Benefits disclosure: what's required and how to write it
Colorado and Washington require a benefits description — and "competitive benefits package" is explicitly non-compliant in Colorado following CDLE guidance updates in 2026. The description must be specific enough to give candidates a genuine understanding of what's offered.
A compliant benefits description might read: "Benefits include medical, dental, and vision insurance (employer covers 80% of premium for employee), 401(k) with 4% employer match, flexible PTO, and annual professional development budget of $1,500." This is specific, honest, and directly informative to candidates.
You do not need to include the dollar value of every benefit. But you do need to name the material benefits — health insurance, retirement, equity if offered, notable perks — rather than using catch-all phrases.
Hourly roles and wage scales
For hourly roles, Colorado and Washington require disclosure of the hourly wage range. For roles without a fixed range — for example, where pay is determined by a union wage schedule or a government pay scale — you may reference the applicable scale if it's publicly accessible. For most private-sector hourly roles, however, a genuine min-max range is required.
Washington's law has more flexibility than Colorado for roles where the range is driven by a "wage scale" (a classification system rather than a role-specific band). If your company uses job grades with associated wage bands, Washington accepts disclosure of the applicable grade's wage band.
Commission and variable compensation
For commission-only or heavily commission-weighted roles, Colorado and Washington require disclosure of the commission structure or OTE (on-target earnings) range. A compliant disclosure might be: "OTE $100K–$140K, with base salary of $60K and uncapped commission." This gives candidates the information they need to evaluate the role without requiring you to reveal your entire compensation philosophy.

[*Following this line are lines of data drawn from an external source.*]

(** * configure_reclient_cfgs.py: a shallow embedding and its properties

  The script resolves toolchain revisions, fetches the matching reclient
  configuration packages with [cipd ensure] and renders [reproxy.cfg] from
  a template.  Python [str] values are modelled as [string] (one [ascii]
  per code point, so the model covers text in the Latin-1 range), the file
  system as a finite map from path to node, and everything the script does
  to the outside (printing, logging, subprocesses, file updates) as a
  state-and-exception monad over a [World] that also records a trace. *)

From Stdlib Require Import ZArith Ascii String List Lia Bool.
From stdpp Require Import base option gmap strings list fin_maps.

Local Open Scope Z_scope.

(** ** Python strings *)

Module Str.

Definition nl : string := String "010"%char "".

Definition in_range (lo hi c : ascii) : bool :=
  (N_of_ascii lo <=? N_of_ascii c)%N && (N_of_ascii c <=? N_of_ascii hi)%N.

Definition eqc (a b : ascii) : bool := Ascii.eqb a b.

(** [str.isspace] on one code point below 256. *)
Definition isspace (c : ascii) : bool :=
  in_range "009" "013" c || in_range "028" "032" c
  || eqc c "133" || eqc c "160".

For roles with discretionary bonuses, the disclosure should describe the bonus program generally: "Eligible for annual performance bonus; bonus targets range from 10–20% of base salary based on individual and company performance." Exact past bonus amounts are not required.
Remote roles: which state's requirements apply?
For remote roles where candidates from multiple states may apply, you need to satisfy the requirements of every active jurisdiction where a candidate could reasonably reside. In practice, for a nationally posted remote role, this means:
- Salary range (all active states)
- Benefits description (Colorado, Washington)
- Bonus disclosure (Colorado, Washington)
This is the same as the Colorado/Washington template — so the universal approach handles remote roles automatically. See our remote work compliance guide for a complete analysis of multi-state exposure.
The EU Directive: what changes for EU postings
For roles posted in EU member states or accessible to EU residents, the EU Pay Transparency Directive adds two requirements beyond typical US state laws: no salary history questions (a ban, not just a limitation), and the salary range must be included even for internal postings and promotions. The EU Directive guide covers these requirements in detail.
Practical posting template
Here's what a fully compliant posting closing section looks like for a US company posting a remote role nationally:
Base salary: $90,000–$115,000 annually, depending on experience and qualifications. Eligible for annual performance bonus (10–15% of base, depending on individual and company performance). Benefits include: medical, dental, and vision insurance (employer covers 80% of employee premium), 401(k) with 4% employer match, unlimited PTO, $2,000 annual learning and development budget, and home office stipend of $500/year. We are an equal opportunity employer.
This template satisfies Colorado, Washington, NYC, California, Illinois, New Jersey, and every other active US state law, plus the EU Directive's salary disclosure requirements.